##### Dataset records #####

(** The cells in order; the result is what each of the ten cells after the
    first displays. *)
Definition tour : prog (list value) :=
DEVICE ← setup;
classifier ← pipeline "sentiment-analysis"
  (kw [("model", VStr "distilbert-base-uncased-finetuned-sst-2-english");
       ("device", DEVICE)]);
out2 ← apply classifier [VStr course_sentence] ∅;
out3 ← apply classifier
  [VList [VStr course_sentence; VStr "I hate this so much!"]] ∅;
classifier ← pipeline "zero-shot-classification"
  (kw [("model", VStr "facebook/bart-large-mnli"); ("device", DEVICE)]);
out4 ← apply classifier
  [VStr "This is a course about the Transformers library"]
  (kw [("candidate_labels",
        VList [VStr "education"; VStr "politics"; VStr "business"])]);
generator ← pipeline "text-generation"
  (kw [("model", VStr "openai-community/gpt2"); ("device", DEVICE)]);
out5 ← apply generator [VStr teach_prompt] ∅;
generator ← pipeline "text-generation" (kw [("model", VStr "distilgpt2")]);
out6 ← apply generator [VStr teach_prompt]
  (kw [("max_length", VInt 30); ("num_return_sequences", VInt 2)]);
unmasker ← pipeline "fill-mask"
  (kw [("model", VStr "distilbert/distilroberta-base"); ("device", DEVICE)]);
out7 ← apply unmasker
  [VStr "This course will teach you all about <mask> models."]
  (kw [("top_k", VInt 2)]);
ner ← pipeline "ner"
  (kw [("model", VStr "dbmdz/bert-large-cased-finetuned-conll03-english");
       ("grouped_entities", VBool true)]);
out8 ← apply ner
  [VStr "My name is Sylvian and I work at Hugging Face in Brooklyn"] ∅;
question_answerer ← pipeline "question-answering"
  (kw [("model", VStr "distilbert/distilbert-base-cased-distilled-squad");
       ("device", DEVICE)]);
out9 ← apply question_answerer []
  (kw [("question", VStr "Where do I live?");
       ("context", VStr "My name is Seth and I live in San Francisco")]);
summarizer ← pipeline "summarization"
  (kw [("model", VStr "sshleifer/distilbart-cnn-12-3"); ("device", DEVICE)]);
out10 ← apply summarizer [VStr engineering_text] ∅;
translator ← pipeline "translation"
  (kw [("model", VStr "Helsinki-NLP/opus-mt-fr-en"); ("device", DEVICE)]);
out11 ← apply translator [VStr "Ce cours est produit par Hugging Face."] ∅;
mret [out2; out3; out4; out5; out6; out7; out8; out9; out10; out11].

#####

▶ **What is being asked**
Write the data out again. Match it word for word.

▶ **Response area**
(** The cells in order; the result is what each of the ten cells after the
    first displays. *)
Definition tour : prog (list value) :=
DEVICE ← setup;
classifier ← pipeline "sentiment-analysis"
  (kw [("model", VStr "distilbert-base-uncased-finetuned-sst-2-english");
       ("device", DEVICE)]);
out2 ← apply classifier [VStr course_sentence] ∅;
out3 ← apply classifier
  [VList [VStr course_sentence; VStr "I hate this so much!"]] ∅;
classifier ← pipeline "zero-shot-classification"
  (kw [("model", VStr "facebook/bart-large-mnli"); ("device", DEVICE)]);
out4 ← apply classifier
  [VStr "This is a course about the Transformers library"]
  (kw [("candidate_labels",
        VList [VStr "education"; VStr "politics"; VStr "business"])]);
generator ← pipeline "text-generation"
  (kw [("model", VStr "openai-community/gpt2"); ("device", DEVICE)]);
out5 ← apply generator [VStr teach_prompt] ∅;
generator ← pipeline "text-generation" (kw [("model", VStr "distilgpt2")]);
out6 ← apply generator [VStr teach_prompt]
  (kw [("max_length", VInt 30); ("num_return_sequences", VInt 2)]);
unmasker ← pipeline "fill-mask"
  (kw [("model", VStr "distilbert/distilroberta-base"); ("device", DEVICE)]);
out7 ← apply unmasker
  [VStr "This course will teach you all about <mask> models."]
  (kw [("top_k", VInt 2)]);
ner ← pipeline "ner"
  (kw [("model", VStr "dbmdz/bert-large-cased-finetuned-conll03-english");
       ("grouped_entities", VBool true)]);
out8 ← apply ner
  [VStr "My name is Sylvian and I work at Hugging Face in Brooklyn"] ∅;
question_answerer ← pipeline "question-answering"
  (kw [("model", VStr "distilbert/distilbert-base-cased-distilled-squad");
       ("device", DEVICE)]);
out9 ← apply question_answerer []
  (kw [("question", VStr "Where do I live?");
       ("context", VStr "My name is Seth and I live in San Francisco")]);
summarizer ← pipeline "summarization"
  (kw [("model", VStr "sshleifer/distilbart-cnn-12-3"); ("device", DEVICE)]);
out10 ← apply summarizer [VStr engineering_text] ∅;
translator ← pipeline "translation"
  (kw [("model", VStr "Helsinki-NLP/opus-mt-fr-en"); ("device", DEVICE)]);
out11 ← apply translator [VStr "Ce cours est produit par Hugging Face."] ∅;
mret [out2; out3; out4; out5; out6; out7; out8; out9; out10; out11].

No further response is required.